Multilevel Regression and Post-Stratification

Stratum Specific effect modification

Nathaniel Forde

Data Science @ Personio

and Open Source Contributor @ PyMC

1/1/24

Preliminaries

Intro

Disclaimer

None of Personio’s data was used in this presentation

Code or it didn’t Happen

The worked examples used here can be found here

The Pitch

Opt-out policies in SAAS customer surveys represent a risk for bias in survey derived summaries of sentiment

Multilevel Regression with Post-stratification is a corrective technique for intellegently re-weighting the summaries to better reflect the true population distribution of sentiment.

Agenda

Agenda

  • Regression as Strata specific Summarisation
  • Sampling and Probability Sampling
  • Stratum Specific Modelling
  • Stratum Specific Adjustment
  • Conclusion
    • When to Adjust and Why?

Regression Modelling

In which we illustrate how regression models automate strata specific effect modification

Regression: What are we even doing?

\[\hat{y_{i}} = \alpha + \beta_{1}X_{1} ... \beta_{n}X_{n}\]

Assume \(y = \hat{y_{i}} + \epsilon\) where \(E(\epsilon) = 0\)

\[ E[y | X = x] = \alpha + \beta_{1}X_{1} ... \beta_{n}X_{n}\]
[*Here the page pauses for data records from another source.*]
(** The value of contraction [m] for the angular momentum vector [l]. *)
Definition spec_contraction (K m l : nat) : R :=
  rsum K (fun k =>
    item prim_coeffs [k; m] * item norm [l; k]
    * (spec_factor l k 0 * spec_factor l k 1 * spec_factor l k 2))%R.
End ClosedForm.


(** Rows and columns of a matrix, and a reordering of one axis, for the
    statements about the layout of the arguments. *)
Definition row {A} (l : nat) (a : ndarray A) : ndarray A :=
  mkarray (1 :: tl (shape a)) (fun idx => item a (l :: tl idx)).

Definition column {A} (m : nat) (a : ndarray A) : ndarray A :=
  match shape a with
  | d :: _ => mkarray [d; 1] (fun idx => item a [hd 0 idx; m])
  | [] => a
  end.



(** ** The backward pass

    [wexp a] is the exponent [np.where(a, a - 1, 1.)] of the power rule,
    [prod3] the product over the axes (0, 2) of the factors of one
    primitive, in the order [np.prod] multiplies them here. *)
Definition wexp (n : nat) : Z := if (Z.of_nat n =? 0)%Z then 1%Z else (Z.of_nat n - 1)%Z.

Definition prod3 (v : nat -> R) : R := (1 * (1 * v 0%nat * v 1%nat * v 2%nat))%R.


(** The number the backward pass computes for centre scalar [d]. *)
Section Backward.
Variables (K d : nat).
Variables (delta : nat -> R) (a : nat -> nat) (alpha c n : nat -> R).

Definition fwd_gauss (k j : nat) : R := exp (- alpha k * delta j ^ 2)%R.
Definition fwd_factor (k j : nat) : R := (delta j ^ a j * fwd_gauss k j)%R.

Definition pull_shift (g : float) : float := fneg g.
Definition pull_square (g : float) : float :=
  pull_shift (fmul (fmul g (of_int 2)) (rpow (delta d) 1)).
Definition pull_exponent (g : nat -> float) : float :=
  pull_square (fsum K (fun k => fmul (Some (- alpha k)%R) (g k))).
Definition pull_gauss (g : nat -> float) : float :=
  pull_exponent (fun k => fmul (Some (fwd_gauss k d)) (g k)).
Definition pull_monomial (g : float) : float :=
  pull_shift (fmul (fmul g (of_int (Z.of_nat (a d)))) (rpow (delta d) (wexp (a d)))).
Definition pull_factors (g : nat -> float) : float :=
  fadd (pull_monomial (fsum K (fun k => fmul (Some (fwd_gauss k d)) (g k))))
       (pull_gauss (fun k => fmul (Some (delta d ^ a d)%R) (g k))).
Definition pull_prod (g : nat -> float) : float :=
  pull_factors (fun k =>
    fdiv (fadd (fmul (g k) (Some (prod3 (fwd_factor k)))) (Some 0%R))
         (Some (fwd_factor k d))).
Definition pull_normed (g : nat -> float) : float :=
  pull_prod (fun k => fmul (Some (n k)) (g k)).
Definition ad_gradient : float :=
  pull_normed (fun k => fmul (Some (c k)) (Some 1%R)).
End Backward.


(** A traced node of the tape of a call with one angular momentum
    vector and one contraction, for the centre scalar [d]: its shape, its
    elements [v], and its pullback [q] as a function of the elements of
    the cotangent it reads. *)
Definition node1 (d : nat) (x : value) (v : nat -> R) (q : float -> float) : Prop :=
  exists A p, x = Boxed A p /\ shape A = [1; 1; 3; 1; 1]
    /\ (forall j, j < 3 -> item A [0; 0; j; 0; 0] = Some (v j))
    /\ (forall g, shape g = [1; 1; 3; 1; 1] -> p g = q (item g [0; 0; d; 0; 0])).

Definition bounded_ext (K : nat) (q : (nat -> float) -> float) : Prop :=
  forall f f', (forall k, k < K -> f k = f' k) -> q f = q f'.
\[ y \sim Normal(\hat{y_{i}}, \sigma) \]

Regression: What are we even doing?

m0 = smf.ols('np.log(hwage) ~ job +  educ', data=df).fit()
m1 = smf.ols('np.log(hwage) ~ job + educ + male ', data=df).fit()
pred = m0.predict(['software_engineer', 'college'])
pred1 = m1.predict(['software_engineer', 'college', 1])
diff = predc - pred1

As we add more covariates we add more combinatorial branches which define the available strata across our population of interest.

A fitted regression model allows us to explore the conditional branching probabilities.

Regression as Effect Modification

reg = bmb.Model("Outcome ~ 1 + Treatment", df)
results = reg.fit()

reg_strata = bmb.Model("""Outcome ~ 1 + Treatment + Risk_Strata 
+ Treatment_x_Risk_Strata""", df)
results_strata = reg_strata.fit()
bmb.interpret.plot_predictions(reg, results, conditional=["Treatment"])
bmb.interpret.plot_predictions(reg_strata, results_strata, conditional=["Treatment"])

Bambi’s Marginal Effects Interpretation module automates the implications of each model fit

Regression as Weighting Adjustment

Regression automates the more manual re-weighting that needs to occur to account for different varieties of risk across the strata of our population

The Need for Re-Weighting

  • Causal Inference
    • Inverse Probability Weighting
    • Pseudo-Population Imputation
    • Treatment effect estimation
  • Survey Sample Bias
    • Non-response
    • Opt-out Sampling contracts
    • Incomplete coverage
    • Multilevel Regression
    • Post-stratification Adjustment

Sampling and Probability Sampling

In which we discuss the manner in which sample bias can corrupt the inferences drawn in even theoretically sound regression models.

The Data

We examine a comprehensive YouGov poll on whether employers should cover abortion in their coverage plans.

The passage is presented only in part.